Con Rita, nel passaggio più difficile, resta Flash: “Ero sotto alle macerie e sentivo suonare uno dei campanelli che i miei cani portano legati al collare. Non sapevo se fosse Charly o Flash. Chiamavo mio marito, ma non ricevevo risposta. Subito dopo la prima scossa l’ho sentito urlare “no” e poi Andrea è sparito nel nulla. È stato terribile. A quel punto ho provato a chiamare anche i cuccioli, ma non abbaiavano. Mi hanno tirato fuori dopo cinque ore e poi portato via, in un campo. Lì ho visto una signora con il mio Flash. Aveva un guinzaglio fatto con la corda di una tenda, una di quelle da soggiorno. Era spaesato, ma appena l’ho chiamato è corso da me. È l’unica cosa che mi è rimasta”.

Di quel palazzetto tutto pietre nel cuore di Pescara del Tronto, invece, non restano che due finestre e il portoncino d’ingresso. “Almeno Rita ce l’ha fatta – spiega la cugina Sabina, cassiera in un piccolo supermarket di Pomezia – ma senza Andrea… non sappiamo come farà. Lui ce lo diceva sempre quando partiva per le fiere a Parma o a Bologna: “Ma quando me ne vado chi è che vi viene a rompere le scatole?”. E noi ridevamo. Perché lui era così, voleva essere sempre presente”.

Come quando si trattava di portare gli amici e i familiari in trattoria: “Era una buona forchetta – ricorda ancora Sabina – e conosceva sempre il posticino giusto. L’ultimo lo aveva trovato in Abruzzo, vicino a Carsoli. Raccontava di aver ordinato un po’ di carne. Per l’esattezza una fiorentina da otto etti e mezzo. Era così, sempre pronto alla battuta. Poi ci ha detto che sarebbe andato in villeggiatura per tre o quattro giorni con Rita e i cani”.

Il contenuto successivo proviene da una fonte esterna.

Lemma publishCollections_spec states : forall open tx catalog hc l cs recs h H,
  written [] tx -> linked (state_at K tx h) states open -> rooms W 0 open -> names_valid open ->
  (h + W <= H)%nat -> (H < fuel)%nat -> (hc + length open < fuel)%nat -> 0 < tx_sequence tx ->
  live tx TreeCatalog hc catalog l -> catalog_at K tx H l (mk_database cs recs) -> zlen l + zlen open < 2 ^ 64 ->
  match publishCollections fuel tx catalog states with
  | Ok (catalog', changes, roots, tx') => quiet tx tx' /\ Forall created_change changes /\ zlen changes <= zlen open /\ Forall (fun e => u64 e.2) roots /\
      exists l', live tx' TreeCatalog (hc + length open) catalog' l' /\ zlen l' <= zlen l + zlen open /\
        catalog_at K tx' H l' (mk_database (publish_all (tx_sequence tx) open cs) recs)
  | Err e => resource e
  end.
Proof.
  induction states as [|[name st] states IH]; intros open tx catalog hc l cs recs h H Hw Hl Hr Hnv Hh HH Hfc Hseq Hc Hat Hz; cbn [publishCollections].
  { apply Forall2_nil_inv_l in Hl as ->. split; [by apply quiet_refl|]. split; [constructor|]. split; [done|]. split; [constructor|]. exists l.
    cbn [length]. rewrite Nat.add_0_r. change (zlen []) with 0. split; [done|]. split; [lia|done]. }
  apply Forall2_cons_inv_l in Hl as ([name' c] & open' & [En Hst] & Hl & ->). cbn [fst snd] in *. subst name'.
  apply Forall_cons in Hr as [Hroom Hr]. apply Forall_cons in Hnv as [Hname Hnv]. cbn [fst snd length] in *.
  rewrite zlen_cons in Hz. pose proof (zlen_nonneg open').
  pose proof (flushCollection_spec tx h H st c Hw Hst Hroom Hseq Hh HH) as Hfl.
  destruct (flushCollection fuel tx st) as [[meta tx1]|e]; cbn [rbind]; [|done]. destruct Hfl as (Hq1 & Hid & Hroot & encoded & -> & Hcol). cbn [rbind].
  pose proof (proj1 Hq1) as Hm1. pose proof (live_moves _ _ _ _ _ Hm1 Hc) as Hc1.
  pose proof (put_live tx1 hc catalog l name encoded fuel Hc1 ltac:(lia) ltac:(lia) (name_key_ok name Hname)) as Hput.
  destruct (Put tx1 TreeCatalog fuel catalog name encoded) as [[catalog1 sp]|e]; cbn [rbind]; [|right; apply Hput].
  pose proof (same_sequence _ _ (mv_same _ _ Hm1)) as Hsq1.
  assert (Hat1 : catalog_at K tx1 H (ins name encoded l) (mk_database (ins name (touch (tx_sequence tx) c) cs) recs)).
  { apply (catalog_insert tx1 H l (mk_database cs recs)); [|by eapply live_sorted|done|done]. eapply catalog_at_continues; [by apply continues_moves|done]. }
  pose proof (zlen_ins_at_most name encoded l) as Hzi.
  specialize (IH open' tx1 catalog1 (S hc) (ins name encoded l) (ins name (touch (tx_sequence tx) c) cs) recs h H (mv_written _ _ Hm1)
    (linked_impl _ _ _ _ (fun a b => state_at_moves K _ _ _ _ _ Hm1) Hl) Hr Hnv Hh HH ltac:(lia) ltac:(lia) Hput Hat1 ltac:(lia)).
  destruct (publishCollections fuel tx1 catalog1 states) as [[[[catalog' changes] roots] tx']|e]; cbn [rbind]; [|done].
  destruct IH as (Hq' & Hch & Hzc & Hroots & l' & Hl' & Hzl & Hat'). split; [by eapply quiet_trans|].
  assert (Hone : Forall created_change (if cw_created st then [catalogChange (coll_ID meta) name encoded] else [])).
  { destruct (cw_created st); constructor; [|constructor]. apply catalogChange_ok. rewrite Hid. rewrite <- (dc_ID _ _ (sa_meta _ _ _ _ _ Hst)).
    apply (sa_widths _ _ _ _ _ Hst). }
  split; [by apply Forall_app|]. split; [rewrite zlen_app, zlen_cons; destruct (cw_created st); change (zlen [_]) with 1; change (zlen []) with 0; lia|].
  split; [by constructor|]. exists l'. replace (hc + S (length open'))%nat with (S hc + length open')%nat by lia. rewrite Hsq1 in Hat'.
  split; [done|]. split; [rewrite zlen_cons; lia|]. exact Hat'.
Qed.
End Publish.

Adesso, oltre al dolore, nel cuore e nella testa dei familiari di Andrea – sarà sepolto accanto al padre a Pomezia – resta l’urlo di Ida, la sorella di Rita. “Di notte il lampadario ha preso a ruotare su se stesso – conclude Sabina – e mia cugina ha iniziato a gridare di “fare presto”. “Tirateli fuori, salvate Rita e Andrea”. Ho pensato a un incidente in auto. Poi ho capito: il terremoto”.

Il sisma che ha portato i due sopravvissuti di casa Cossu-Soldati a conoscere il cuore gentile dei volontari ascolani: “Io e Flash – ricorda Rita – siamo stati accolti da una famiglia splendida. Poi ci sono stati gli psicologi e i dottori dell’ospedale. Li voglio ringraziare. Ci hanno fatto sentire protetti. Sono stati grandiosi, ma non sappiamo come si chiamano. Vorremmo tanto abbracciarli”.